Implications to be aware of:
It’s important to note that a ‘repayment holiday’ is not a waiver of the amount you owe, nor the interest you have to pay. During the ‘holiday’ period, your interest gets added to the loan balance, so you will have a higher loan balance to repay once we pull through this. Of course, given the circumstances, this might be totally worthwhile.
Option 3: Refinance and convert equity into cash
If you have a good credit standing and your job is secure, you may be able to refinance your home loan. This can have a few benefits:
- Equity can be converted to cash to increase buffers
- Extending the loan term can lower minimum repayments
- A lower rate will save you cashflow & interest.
Be aware that there are implications for all of these options so please speak to myself and the CHG Wealth team, or Eddie & the team from CHG Finance to discuss options & implications and find the right fit for you.
LAST RESORT OPTIONS:
Always go for the “low-hanging fruit” first, but if you have to find extra savings there might be a couple more options…
PERSONAL INSURANCES:
Personal insurances (Life Insurance, TPD, Income Protection, and Trauma) are extremely important so that your livelihood & your family are protected. However, if the cost is stressful there may be options:
- Make sure you’re not overinsured – if you haven’t reviewed your policies in a while come and see us. Being overinsured is expensive (but being underinsured might be dangerous) so come and see us to ensure the balance is right.

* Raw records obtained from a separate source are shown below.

Record DOMRect : Type := {
  rect_left : number;
  rect_top : number;
  rect_width : number;
  rect_height : number
}.

(** What [getBoundingClientRect] returns at the time of an event, for the
    whole surface ([containerRef]) and for the top region ([topAreaRef]). *)
Record Geometry : Type := {
  containerRect : DOMRect;
  topAreaRect : DOMRect
}.

Record PointerEvent : Type := {
  clientX : number;
  clientY : number
}.

(** React state ([topPct], [leftPct]), the drag ref, and the
    [select-none] class on the document body. *)
Record State : Type := {
  topPct : number;
  leftPct : number;
  dragRef : option DragType;
  select_none : bool
}.

Inductive Event : Type :=
| PointerDown (handle : DragType)
| PointerMove (e : PointerEvent) (g : Geometry)
| PointerUp
| PointerCancel
| KeyDown (handle : DragType) (key : string).

Definition with_topPct (v : number) (s : State) : State :=
  {| topPct := v; leftPct := leftPct s;
     dragRef := dragRef s; select_none := select_none s |}.

Definition with_leftPct (v : number) (s : State) : State :=
  {| topPct := topPct s; leftPct := v;
     dragRef := dragRef s; select_none := select_none s |}.

Definition clamp (v min max : number) : number :=
  Math_min (Math_max v min) max.

Section FlexibleScreen.

(** [JSON.parse] and [JSON.stringify] are the platform's. *)
Variable JSON_parse : string -> Completion JSValue.
Variable JSON_stringify : JSValue -> string.

Variable props : FlexibleScreenProps.

(** Destructuring defaults of the component's parameters. *)
Definition minTopPct : number := default (num 20) (prop_minTopPct props).
Definition minBottomPct : number := default (num 20) (prop_minBottomPct props).
Definition minLeftPct : number := default (num 15) (prop_minLeftPct props).
Definition minRightPct : number := default (num 15) (prop_minRightPct props).
Definition initial : Initial :=
  default {| initial_topPct := Some (num 65); initial_leftPct := Some (num 50) |}
          (prop_initial props).

(** [storageKey] when it is truthy: neither absent, [null] nor empty. *)
Definition storageKey : option string :=
  match prop_storageKey props with
  | Some k => if String.eqb k EmptyString then None else Some k
  | None => None
  end.

Definition readStored (st : Storage) : Completion (option (number * number)) :=
  match storageKey with
  | None => Normal None
  | Some key =>
      try_catch
        (let* raw := getItem st key in
         match raw with
         | None => Normal None
         | Some text =>
             if String.eqb text EmptyString then Normal None
             else
               let* parsed := JSON_parse text in
               (* typeof parsed?.topPct === 'number' && typeof parsed?.leftPct === 'number' *)
               match optional_get parsed "topPct", optional_get parsed "leftPct" with
               | JSnumber t, JSnumber l =>
                   Normal (Some (clamp t minTopPct (num 100 - minBottomPct)%js,
                                 clamp l minLeftPct (num 100 - minRightPct)%js))
               | _, _ => Normal None
               end
         end)
        (Normal None)
  end.

(** The two [useState] initial values. *)
Definition initialState (st : Storage) : Completion State :=
  let* stored := readStored st in
  Normal {| topPct := match stored with
                      | Some (t, _) => t
                      | None => default (num 65) (initial_topPct initial)
                      end;
            leftPct := match stored with
                       | Some (_, l) => l
                       | None => default (num 50) (initial_leftPct initial)
                       end;
            dragRef := None;
            select_none := false |}.

Definition layout_value (t l : number) : JSValue :=
  JSobject [("topPct"%string, JSnumber t); ("leftPct"%string, JSnumber l)].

- Some income protection policies offer a pause on premiums if your employment is terminated.
- Waiting periods can be tinkered with to produce savings
- Some personal insurances can be paid from super relieving pressure on cashflow.
- Some policies allow insurance to be increased with “life events” to a temporary reduction in cover might be possible if you absolutely need to (without the risk of not being able to increase it again later)
Warning: When it comes to personal insurances the implications of the wrong decisions can be enormous. All of these possibilities might mean that cover cannot be reinstated, so please seek advice before making changes.
TRY NOT TO TOUCH YOUR SUPER!
Although the government has announced that Australians can access up to $10,000 from their super in 2020 & 20201, please use this as an absolute last resort. Why….?
$10,000 today growing at 7% for 30 years turns into $76,123, and earning 8% it turns into $100,627. You’re going to need that $10,000 in the future, so please leave this option as a last resort. Stay safe everyone, and look after each other. We’re all in this together.